These `typedef`s are the floating-point analog of specified-width integers in `<cstdint>` and `stdint.h`.

The `typedef`s are based on __N3626
proposed for a new C++14 standard header `<cstdfloat>` and
__N1703 proposed for a new C language standard header `<stdfloat.h>`.

All `typedef`s are in `namespace boost` (would be in namespace `std` if eventually standardized).

The `typedef`s include `float16_t, float32_t, float64_t, float80_t, float128_t`,
their corresponding least and fast types,
and the corresponding maximum-width type.
The `typedef`s are based on underlying built-in types
such as `float`, `double`, or `long double`, or the proposed __short_float,
or based on other compiler-specific non-standardized types such as `__float128`.
The underlying types of these `typedef`s must conform with
the corresponding specifications of binary16, binary32, binary64,
and binary128 in __IEEE754 floating-point format, and
`std::numeric_limits<>::is_iec559 == true`.

The 128-bit floating-point type (of great interest in scientific and
numeric programming) is not required in the Boost header,
and may not be supplied for all platforms/compilers, because compiler
support for a 128-bit floating-point type is not mandated by either
the C standard or the C++ standard.

If 128-bit floating-point is supported, then including `boost/cstdfloat.hpp`
provides a [*native] 128-bit type, and
includes other headers in folder `boost/math/cstdfloat` that provide C++
quad support for __C_math in `<cmath>`, `<limits>`, `<iostream>`, `<complex>`,
and the available floating-point types.

One can also, more robustly, include `boost/multiprecision/float128.hpp`
and this provides a thin wrapper selecting the appropriate 128-bit native type
from `cstdfloat` if available, or else a 128-bit multiprecision type.

See [link math_toolkit.examples.je_lambda Jahnke-Emden-Lambda function example]
for an example using both a `<cmath>` function and a Boost.Math function
to evaluate a moderately interesting function, the
[@http://mathworld.wolfram.com/LambdaFunction.html Jahnke-Emden-Lambda function]
and [link math_toolkit.examples.normal_table normal distribution]
as an example of a statistical distribution from Boost.Math.

[endsect] [/section:specified_typedefs Overview]

[section:rationale Rationale]

The implementation of `<boost/cstdfloat.hpp>` is designed to utilize `<float.h>`,
defined in the 1989 C standard.
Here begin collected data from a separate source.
(* ===== verification/GoNum.v ===== *)
(** * Go integers, time and decimal text

    Machine integers are [Z] with their wrap-around written out.  Times and
    durations count nanoseconds; the zero [time.Time] is [0].  [FormatUint]
    and [ParseUint] are [strconv]'s for base 10. *)

From Stdlib Require Import Ascii.
From S2P Require Import Prelude GoErrors.
Open Scope Z_scope.

Definition uint64 (z : Z) : Z := z mod 2 ^ 64.
Definition uint32 (z : Z) : Z := z mod 2 ^ 32.
Definition int32 (z : Z) : Z := (z + 2 ^ 31) mod 2 ^ 32 - 2 ^ 31.
Definition int64 (z : Z) : Z := (z + 2 ^ 63) mod 2 ^ 64 - 2 ^ 63.

(** [time.Second], [time.Millisecond] in nanoseconds. *)
Definition Second : Z := 1000000000.
Definition Millisecond : Z := 1000000.

(** [int32(d / time.Second)]: Go's integer division truncates. *)
Definition duration_seconds (d : Z) : Z := int32 (Z.quot d Second).

(** [time.Duration(n) * time.Second] for an [int32] [n]. *)
Definition seconds (n : Z) : Z := int64 (n * Second).

(** ** Decimal text *)

Definition digit_char (d : Z) : ascii := Ascii.ascii_of_N (Z.to_N (48 + d)).

Definition digit_val (c : ascii) : option Z :=
  let n := Z.of_N (Ascii.N_of_ascii c) in
  if (48 <=? n) && (n <=? 57) then Some (n - 48) else None.

Fixpoint format_digits (fuel : nat) (n : Z) (acc : string) : string :=
  match fuel with
  | O => acc
  | S fuel =>
      let acc := String (digit_char (n mod 10)) acc in
      if n <? 10 then acc else format_digits fuel (n / 10) acc
  end.

(** [strconv.FormatUint(n, 10)]: a 64-bit number has at most 20 digits. *)
Definition FormatUint (n : Z) : string := format_digits 20 n "".

Fixpoint parse_digits (s : string) (acc : Z) : option Z :=
  match s with
  | EmptyString => Some acc
  | String c s =>
      match digit_val c with
      | Some d => parse_digits s (10 * acc + d)
      | None => None
      end
  end.

(** [strconv.ParseUint(s, 10, bitSize)]: a syntax error on the empty string or
    a character that is not a digit, a range error past [bitSize] bits. *)
Definition ParseUint (s : string) (bitSize : Z) : result error Z :=
  match s with
  | EmptyString => Err (Errorf "invalid syntax")
  | _ => match parse_digits s 0 with
         | None => Err (Errorf "invalid syntax")
         | Some n => if n <? 2 ^ bitSize then Ok n else Err (Errorf "value out of range")
         end
  end.

(** ** Lemmas *)

Lemma uint64_range z : 0 <= uint64 z < 2 ^ 64.
Proof. apply Z.mod_pos_bound. lia. Qed.

Lemma uint64_small z : 0 <= z < 2 ^ 64 → uint64 z = z.
Proof. apply Z.mod_small. Qed.

Lemma int32_range z : - 2 ^ 31 <= int32 z < 2 ^ 31.
Proof. unfold int32. pose proof (Z.mod_pos_bound (z + 2 ^ 31) (2 ^ 32)). lia. Qed.

Lemma int32_small z : - 2 ^ 31 <= z < 2 ^ 31 → int32 z = z.
Proof. intros. unfold int32. rewrite Z.mod_small; lia. Qed.

(** An [int32] number of seconds never overflows a [time.Duration]. *)
Lemma seconds_no_overflow n : - 2 ^ 31 <= n < 2 ^ 31 → seconds n = n * Second.
Proof. intros. unfold seconds, int64, Second. rewrite Z.mod_small; lia. Qed.

Lemma digit_val_char d : 0 <= d < 10 → digit_val (digit_char d) = Some d.
Proof.
  intros. unfold digit_val, digit_char.
  rewrite Ascii.N_ascii_embedding by lia. rewrite Z2N.id by lia.
  destruct (48 <=? 48 + d) eqn:E1, (48 + d <=? 57) eqn:E2; simpl; try lia.
  f_equal. lia.
Qed.

(** Printing then parsing shifts the accumulator and adds the number. *)
Lemma parse_format_digits fuel n acc :
  0 <= n < 10 ^ Z.of_nat fuel → (0 < fuel)%nat →
  ∃ k, ∀ a, parse_digits (format_digits fuel n acc) a = parse_digits acc (a * k + n).
Proof.
  revert n acc; induction fuel as [|fuel IH]; intros n acc Hn Hf; [lia|].
  simpl. pose proof (Z.mod_pos_bound n 10 ltac:(lia)).
  destruct (n <? 10) eqn:E.
  - exists 10. intros a. simpl. rewrite digit_val_char by lia.
    f_equal. rewrite Z.mod_small by lia. lia.
  - rewrite Nat2Z.inj_succ, Z.pow_succ_r in Hn by lia.
    destruct fuel as [|fuel]; [simpl in Hn; lia|].
    destruct (IH (n / 10) (String (digit_char (n mod 10)) acc)) as [k Hk]; [|lia|].
    { split; [apply Z.div_pos; lia|]. apply Z.div_lt_upper_bound; lia. }
    exists (10 * k). intros a. rewrite Hk. simpl. rewrite digit_val_char by lia.
    f_equal. pose proof (Z.div_mod n 10). lia.
Qed.

Lemma format_digits_nonempty fuel n acc :
  (0 < fuel)%nat → format_digits fuel n acc ≠ "".
Proof.
  assert (∀ fuel n acc, acc ≠ "" → format_digits fuel n acc ≠ "") as Hacc.
  { intros f; induction f as [|f IH]; intros m a Ha; [done|].
    simpl. destruct (m <? 10); [done|]. by apply IH. }
  destruct fuel; [lia|]. intros _. simpl. destruct (n <? 10); [done|]. by apply Hacc.
Qed.

(** [ParseUint(FormatUint(n, 10), 10, b)] gives [n] back when [n] fits [b] bits. *)
Lemma ParseUint_FormatUint n b :
  0 <= n < 2 ^ b → n < 2 ^ 64 → ParseUint (FormatUint n) b = Ok n.
Proof.
  intros Hn H64. unfold ParseUint, FormatUint.
  destruct (parse_format_digits 20 n "") as [k Hk]; [lia|lia|].
  pose proof (format_digits_nonempty 20 n "" ltac:(lia)) as Hne.
  specialize (Hk 0). rewrite Z.mul_0_l, Z.add_0_l in Hk.
  destruct (format_digits 20 n "") as [|c s] eqn:E; [done|].
  rewrite Hk. simpl. by rewrite (proj2 (Z.ltb_lt n (2 ^ b))) by lia.
Qed.

Lemma FormatUint_nonempty n : FormatUint n ≠ "".
Proof. apply format_digits_nonempty. lia. Qed.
The preprocessor is used to query certain
preprocessor definitions in `<float.h>` such as FLT_MAX, DBL_MAX, etc.
Based on the results of these queries, an attempt is made to automatically
detect the presence of built-in floating-point types having specified widths.
An unequivocal test requiring conformance with __IEEE754 (IEC599) based on
[@ http://en.cppreference.com/w/cpp/types/numeric_limits/is_iec559 `std::numeric_limits<>::is_iec559`]
is performed with `BOOST_STATIC_ASSERT`.

In addition, this Boost implementation `<boost/cstdfloat.hpp>`
supports an 80-bit floating-point `typedef` if it can be detected,
and a 128-bit floating-point `typedef` if it can be detected,
provided that the underlying types conform with
[@http://en.wikipedia.org/wiki/Extended_precision IEEE-754 precision extension]
(provided `std::numeric_limits<>::is_iec559 == true` for this type).

The header `<boost/cstdfloat.hpp>` makes the standardized floating-point
`typedef`s safely available in `namespace boost` without placing any names
in `namespace std`. The intention is to complement rather than compete
with a potential future C/C++ Standard Library that may contain these `typedef`s.
Should some future C/C++ standard include `<stdfloat.h>` and `<cstdfloat>`,
then `<boost/cstdfloat.hpp>` will continue to function, but will become redundant
and may be safely deprecated.

Because `<boost/cstdfloat.hpp>` is a Boost header, its name conforms to the
boost header naming conventions, not the C++ Standard Library header
naming conventions.

[note
`<boost/cstdfloat.hpp>` [*cannot synthesize or create
a `typedef` if the underlying type is not provided by the compiler].
For example, if a compiler does not have an underlying floating-point
type with 128 bits (highly sought-after in scientific and numeric programming),
then `float128_t` and its corresponding least and fast types are [*not]
provided by `<boost/cstdfloat.hpp`>.]

[warning If `<boost/cstdfloat.hpp>` uses a compiler-specific non-standardized type
([*not] derived from `float, double,` or `long double`) for one or more
of its floating-point `typedef`s, then there is no guarantee that
specializations of `numeric_limits<>` will be available for these types.
Typically, specializations of `numeric_limits<>` will only be available for these
types if the compiler itself supports corresponding specializations
for the underlying type(s), exceptions are GCC's `__float128` type and
Intel's `_Quad` type which are explicitly supported via our own code.]

[warning
As an implementation artifact, certain C macro names from `<float.h>`
may possibly be visible to users of `<boost/cstdfloat.hpp>`.
Don't rely on using these macros; they are not part of any Boost-specified interface.
Use `std::numeric_limits<>` for floating-point ranges, etc. instead.]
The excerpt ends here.